__Task objective__
Could you print every line from the first one of the records below through the line containing "take (Z.to_nat (n / 8)) a ++", with both included and nothing else?

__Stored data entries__
★ ★ ★
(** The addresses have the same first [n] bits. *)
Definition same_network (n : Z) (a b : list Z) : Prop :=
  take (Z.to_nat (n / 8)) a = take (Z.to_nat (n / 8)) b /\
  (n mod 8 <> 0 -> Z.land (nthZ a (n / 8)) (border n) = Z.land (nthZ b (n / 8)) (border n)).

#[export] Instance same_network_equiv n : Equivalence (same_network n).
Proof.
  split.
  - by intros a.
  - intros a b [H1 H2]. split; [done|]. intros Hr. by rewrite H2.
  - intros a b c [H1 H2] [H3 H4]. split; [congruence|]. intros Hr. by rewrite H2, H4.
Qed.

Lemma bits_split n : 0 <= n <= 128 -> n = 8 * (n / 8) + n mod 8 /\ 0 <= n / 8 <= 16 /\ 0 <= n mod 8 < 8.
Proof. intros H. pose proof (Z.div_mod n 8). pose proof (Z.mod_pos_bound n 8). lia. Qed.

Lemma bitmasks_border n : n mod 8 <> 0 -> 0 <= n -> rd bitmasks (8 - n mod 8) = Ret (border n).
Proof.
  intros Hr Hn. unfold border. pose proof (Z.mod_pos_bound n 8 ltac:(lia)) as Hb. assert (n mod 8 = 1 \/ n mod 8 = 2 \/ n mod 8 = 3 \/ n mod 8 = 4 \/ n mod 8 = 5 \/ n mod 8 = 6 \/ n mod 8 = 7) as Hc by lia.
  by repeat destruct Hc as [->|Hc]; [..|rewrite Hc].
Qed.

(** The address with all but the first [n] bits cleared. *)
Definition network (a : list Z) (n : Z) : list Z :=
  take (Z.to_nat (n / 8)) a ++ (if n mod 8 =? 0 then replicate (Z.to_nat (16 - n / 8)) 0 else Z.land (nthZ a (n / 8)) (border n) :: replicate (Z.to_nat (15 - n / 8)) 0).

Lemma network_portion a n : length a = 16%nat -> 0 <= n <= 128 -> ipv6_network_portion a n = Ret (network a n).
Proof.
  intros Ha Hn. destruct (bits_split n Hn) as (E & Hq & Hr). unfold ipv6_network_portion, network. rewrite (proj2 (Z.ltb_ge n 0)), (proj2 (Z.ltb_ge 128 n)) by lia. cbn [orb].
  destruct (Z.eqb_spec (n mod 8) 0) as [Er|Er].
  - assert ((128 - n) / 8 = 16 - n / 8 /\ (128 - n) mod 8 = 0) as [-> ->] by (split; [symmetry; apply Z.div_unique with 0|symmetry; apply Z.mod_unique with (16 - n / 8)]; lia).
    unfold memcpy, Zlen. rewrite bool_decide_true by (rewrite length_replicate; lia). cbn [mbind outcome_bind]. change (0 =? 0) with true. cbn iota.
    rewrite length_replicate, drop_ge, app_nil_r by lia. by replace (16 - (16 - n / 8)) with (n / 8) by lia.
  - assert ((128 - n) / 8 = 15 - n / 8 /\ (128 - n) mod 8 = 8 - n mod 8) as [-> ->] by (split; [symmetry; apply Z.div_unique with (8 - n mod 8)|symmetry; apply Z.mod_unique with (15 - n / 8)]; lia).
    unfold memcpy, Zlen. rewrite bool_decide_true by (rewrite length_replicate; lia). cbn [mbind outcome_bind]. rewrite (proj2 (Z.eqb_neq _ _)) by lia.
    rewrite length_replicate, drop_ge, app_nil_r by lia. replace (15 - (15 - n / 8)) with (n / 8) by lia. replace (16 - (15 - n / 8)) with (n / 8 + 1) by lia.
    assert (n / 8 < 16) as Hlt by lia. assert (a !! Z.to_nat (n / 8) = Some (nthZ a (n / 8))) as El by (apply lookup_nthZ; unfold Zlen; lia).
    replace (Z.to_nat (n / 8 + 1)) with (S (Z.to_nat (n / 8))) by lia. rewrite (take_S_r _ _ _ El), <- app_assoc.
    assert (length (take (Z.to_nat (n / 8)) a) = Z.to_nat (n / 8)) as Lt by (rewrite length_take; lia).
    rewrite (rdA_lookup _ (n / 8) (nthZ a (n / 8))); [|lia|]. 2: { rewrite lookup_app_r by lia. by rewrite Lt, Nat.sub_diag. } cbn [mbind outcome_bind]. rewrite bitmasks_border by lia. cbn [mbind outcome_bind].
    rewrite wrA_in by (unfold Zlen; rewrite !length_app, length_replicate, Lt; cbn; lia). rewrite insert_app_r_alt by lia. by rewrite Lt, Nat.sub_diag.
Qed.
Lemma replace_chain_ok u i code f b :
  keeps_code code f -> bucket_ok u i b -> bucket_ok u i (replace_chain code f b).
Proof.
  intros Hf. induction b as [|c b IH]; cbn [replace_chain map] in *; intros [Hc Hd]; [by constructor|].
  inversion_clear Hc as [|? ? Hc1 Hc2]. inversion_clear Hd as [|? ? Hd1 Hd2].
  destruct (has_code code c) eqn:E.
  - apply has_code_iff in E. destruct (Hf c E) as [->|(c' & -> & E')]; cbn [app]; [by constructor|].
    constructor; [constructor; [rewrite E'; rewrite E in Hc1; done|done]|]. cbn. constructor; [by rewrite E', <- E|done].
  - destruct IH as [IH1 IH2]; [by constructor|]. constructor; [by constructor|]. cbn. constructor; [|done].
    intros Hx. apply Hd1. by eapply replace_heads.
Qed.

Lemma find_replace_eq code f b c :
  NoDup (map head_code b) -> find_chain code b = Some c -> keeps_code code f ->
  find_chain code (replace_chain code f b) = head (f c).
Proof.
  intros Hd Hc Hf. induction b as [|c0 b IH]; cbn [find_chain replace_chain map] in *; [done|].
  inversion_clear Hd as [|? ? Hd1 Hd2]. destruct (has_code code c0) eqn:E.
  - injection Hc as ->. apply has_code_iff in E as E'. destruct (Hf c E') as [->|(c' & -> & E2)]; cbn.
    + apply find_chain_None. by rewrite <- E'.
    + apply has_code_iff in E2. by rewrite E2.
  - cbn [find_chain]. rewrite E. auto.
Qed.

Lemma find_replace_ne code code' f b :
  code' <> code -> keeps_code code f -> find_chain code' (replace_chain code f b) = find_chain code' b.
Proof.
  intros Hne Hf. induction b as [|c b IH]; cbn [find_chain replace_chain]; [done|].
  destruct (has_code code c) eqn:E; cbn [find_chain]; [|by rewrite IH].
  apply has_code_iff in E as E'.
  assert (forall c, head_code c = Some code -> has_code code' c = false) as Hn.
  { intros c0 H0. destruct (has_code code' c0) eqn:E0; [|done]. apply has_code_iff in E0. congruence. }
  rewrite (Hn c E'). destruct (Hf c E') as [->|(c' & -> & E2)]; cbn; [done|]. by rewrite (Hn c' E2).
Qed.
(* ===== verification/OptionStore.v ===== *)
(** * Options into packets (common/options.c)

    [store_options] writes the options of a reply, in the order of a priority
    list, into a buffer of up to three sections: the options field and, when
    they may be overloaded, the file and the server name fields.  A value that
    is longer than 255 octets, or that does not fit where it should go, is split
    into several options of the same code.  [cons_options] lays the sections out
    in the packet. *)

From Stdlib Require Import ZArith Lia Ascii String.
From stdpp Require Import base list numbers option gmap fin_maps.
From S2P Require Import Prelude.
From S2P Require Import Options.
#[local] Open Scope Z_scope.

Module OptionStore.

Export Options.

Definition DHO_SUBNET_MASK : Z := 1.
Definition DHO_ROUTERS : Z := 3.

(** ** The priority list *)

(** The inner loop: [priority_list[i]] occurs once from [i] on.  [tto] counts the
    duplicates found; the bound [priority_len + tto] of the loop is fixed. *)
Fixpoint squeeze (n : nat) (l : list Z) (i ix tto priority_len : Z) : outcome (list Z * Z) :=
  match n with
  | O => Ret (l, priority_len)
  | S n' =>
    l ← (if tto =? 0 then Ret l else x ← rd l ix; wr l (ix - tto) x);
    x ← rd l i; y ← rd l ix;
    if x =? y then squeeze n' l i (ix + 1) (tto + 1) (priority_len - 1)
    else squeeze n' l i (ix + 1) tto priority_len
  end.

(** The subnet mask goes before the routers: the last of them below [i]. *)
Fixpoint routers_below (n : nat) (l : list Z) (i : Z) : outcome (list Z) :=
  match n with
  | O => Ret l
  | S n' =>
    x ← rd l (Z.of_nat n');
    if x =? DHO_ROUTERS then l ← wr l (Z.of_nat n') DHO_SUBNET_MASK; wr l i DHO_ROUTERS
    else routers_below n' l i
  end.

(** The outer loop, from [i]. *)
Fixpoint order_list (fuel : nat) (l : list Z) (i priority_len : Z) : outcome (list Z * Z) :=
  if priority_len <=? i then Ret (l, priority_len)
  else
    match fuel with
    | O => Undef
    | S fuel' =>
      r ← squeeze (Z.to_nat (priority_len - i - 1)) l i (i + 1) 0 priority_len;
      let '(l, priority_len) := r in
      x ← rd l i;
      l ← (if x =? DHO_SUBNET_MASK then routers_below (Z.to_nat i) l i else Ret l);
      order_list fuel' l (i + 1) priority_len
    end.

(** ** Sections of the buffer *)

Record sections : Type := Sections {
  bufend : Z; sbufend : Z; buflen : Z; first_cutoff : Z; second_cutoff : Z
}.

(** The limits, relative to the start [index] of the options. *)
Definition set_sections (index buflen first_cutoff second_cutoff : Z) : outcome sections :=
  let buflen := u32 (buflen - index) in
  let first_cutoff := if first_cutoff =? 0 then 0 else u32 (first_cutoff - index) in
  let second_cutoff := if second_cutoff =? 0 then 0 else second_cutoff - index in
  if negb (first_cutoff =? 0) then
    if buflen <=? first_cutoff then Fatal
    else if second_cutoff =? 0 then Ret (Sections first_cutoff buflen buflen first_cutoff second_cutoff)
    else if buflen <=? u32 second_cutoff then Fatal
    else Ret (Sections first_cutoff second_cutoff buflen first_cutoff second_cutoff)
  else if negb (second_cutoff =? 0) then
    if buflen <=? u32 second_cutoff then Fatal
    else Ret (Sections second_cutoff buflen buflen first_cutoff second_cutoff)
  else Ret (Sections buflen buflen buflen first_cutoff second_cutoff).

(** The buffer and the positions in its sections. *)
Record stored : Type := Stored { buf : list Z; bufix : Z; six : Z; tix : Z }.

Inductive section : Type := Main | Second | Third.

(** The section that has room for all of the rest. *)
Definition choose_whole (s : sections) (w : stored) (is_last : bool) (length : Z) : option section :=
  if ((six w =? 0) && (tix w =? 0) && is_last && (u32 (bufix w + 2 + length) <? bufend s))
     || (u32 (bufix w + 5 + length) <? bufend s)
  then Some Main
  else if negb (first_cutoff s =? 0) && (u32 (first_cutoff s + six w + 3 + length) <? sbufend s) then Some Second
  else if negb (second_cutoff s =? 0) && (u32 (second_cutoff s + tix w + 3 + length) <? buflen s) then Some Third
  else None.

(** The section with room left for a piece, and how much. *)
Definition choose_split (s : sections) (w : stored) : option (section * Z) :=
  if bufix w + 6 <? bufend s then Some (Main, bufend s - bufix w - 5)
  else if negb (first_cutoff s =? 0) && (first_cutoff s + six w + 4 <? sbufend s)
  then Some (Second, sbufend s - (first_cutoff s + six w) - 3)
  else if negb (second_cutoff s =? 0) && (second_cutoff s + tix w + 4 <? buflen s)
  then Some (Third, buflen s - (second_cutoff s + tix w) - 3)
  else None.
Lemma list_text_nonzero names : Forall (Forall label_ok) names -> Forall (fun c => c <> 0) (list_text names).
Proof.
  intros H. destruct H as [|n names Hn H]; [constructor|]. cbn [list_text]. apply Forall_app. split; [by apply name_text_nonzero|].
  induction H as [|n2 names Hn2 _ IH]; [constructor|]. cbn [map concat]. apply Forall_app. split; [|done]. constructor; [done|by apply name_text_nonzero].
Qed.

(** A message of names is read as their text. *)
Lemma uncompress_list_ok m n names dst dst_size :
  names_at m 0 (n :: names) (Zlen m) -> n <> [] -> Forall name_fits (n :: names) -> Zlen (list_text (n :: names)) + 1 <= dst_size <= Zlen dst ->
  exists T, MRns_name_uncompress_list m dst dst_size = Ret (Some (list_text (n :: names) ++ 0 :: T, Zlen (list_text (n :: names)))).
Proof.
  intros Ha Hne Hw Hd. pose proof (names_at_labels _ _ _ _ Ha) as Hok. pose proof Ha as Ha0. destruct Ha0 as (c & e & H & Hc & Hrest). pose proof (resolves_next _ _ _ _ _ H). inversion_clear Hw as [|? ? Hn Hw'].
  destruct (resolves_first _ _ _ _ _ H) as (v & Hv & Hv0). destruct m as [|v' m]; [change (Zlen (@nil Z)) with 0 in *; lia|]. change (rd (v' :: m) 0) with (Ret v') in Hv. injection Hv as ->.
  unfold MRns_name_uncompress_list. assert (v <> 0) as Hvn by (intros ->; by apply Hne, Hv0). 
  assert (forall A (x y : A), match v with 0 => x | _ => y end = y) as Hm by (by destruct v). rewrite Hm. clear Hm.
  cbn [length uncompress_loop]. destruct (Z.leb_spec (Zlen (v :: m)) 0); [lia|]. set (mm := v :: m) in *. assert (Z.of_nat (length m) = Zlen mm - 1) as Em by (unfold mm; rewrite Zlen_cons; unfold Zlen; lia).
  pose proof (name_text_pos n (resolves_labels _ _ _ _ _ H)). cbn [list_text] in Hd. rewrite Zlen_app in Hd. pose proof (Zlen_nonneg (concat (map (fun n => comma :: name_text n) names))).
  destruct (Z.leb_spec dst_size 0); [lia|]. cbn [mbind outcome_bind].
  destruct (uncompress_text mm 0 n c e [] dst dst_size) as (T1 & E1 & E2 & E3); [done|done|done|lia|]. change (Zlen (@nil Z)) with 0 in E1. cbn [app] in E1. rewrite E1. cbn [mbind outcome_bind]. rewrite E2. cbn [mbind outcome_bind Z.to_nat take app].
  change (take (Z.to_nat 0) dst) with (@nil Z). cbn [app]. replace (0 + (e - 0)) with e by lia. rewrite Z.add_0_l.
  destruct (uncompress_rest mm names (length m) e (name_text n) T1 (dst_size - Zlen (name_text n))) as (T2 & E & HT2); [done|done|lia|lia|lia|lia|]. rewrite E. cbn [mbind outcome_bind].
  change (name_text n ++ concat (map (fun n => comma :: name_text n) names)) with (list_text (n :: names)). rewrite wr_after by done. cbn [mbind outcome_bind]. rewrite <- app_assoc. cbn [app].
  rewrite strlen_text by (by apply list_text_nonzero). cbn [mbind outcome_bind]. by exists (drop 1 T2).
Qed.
★ ★ ★
__Problem solution__
(** The addresses have the same first [n] bits. *)
Definition same_network (n : Z) (a b : list Z) : Prop :=
  take (Z.to_nat (n / 8)) a = take (Z.to_nat (n / 8)) b /\
  (n mod 8 <> 0 -> Z.land (nthZ a (n / 8)) (border n) = Z.land (nthZ b (n / 8)) (border n)).

#[export] Instance same_network_equiv n : Equivalence (same_network n).
Proof.
  split.
  - by intros a.
  - intros a b [H1 H2]. split; [done|]. intros Hr. by rewrite H2.
  - intros a b c [H1 H2] [H3 H4]. split; [congruence|]. intros Hr. by rewrite H2, H4.
Qed.

Lemma bits_split n : 0 <= n <= 128 -> n = 8 * (n / 8) + n mod 8 /\ 0 <= n / 8 <= 16 /\ 0 <= n mod 8 < 8.
Proof. intros H. pose proof (Z.div_mod n 8). pose proof (Z.mod_pos_bound n 8). lia. Qed.

Lemma bitmasks_border n : n mod 8 <> 0 -> 0 <= n -> rd bitmasks (8 - n mod 8) = Ret (border n).
Proof.
  intros Hr Hn. unfold border. pose proof (Z.mod_pos_bound n 8 ltac:(lia)) as Hb. assert (n mod 8 = 1 \/ n mod 8 = 2 \/ n mod 8 = 3 \/ n mod 8 = 4 \/ n mod 8 = 5 \/ n mod 8 = 6 \/ n mod 8 = 7) as Hc by lia.
  by repeat destruct Hc as [->|Hc]; [..|rewrite Hc].
Qed.

(** The address with all but the first [n] bits cleared. *)
Definition network (a : list Z) (n : Z) : list Z :=
  take (Z.to_nat (n / 8)) a ++ (if n mod 8 =? 0 then replicate (Z.to_nat (16 - n / 8)) 0 else Z.land (nthZ a (n / 8)) (border n) :: replicate (Z.to_nat (15 - n / 8)) 0).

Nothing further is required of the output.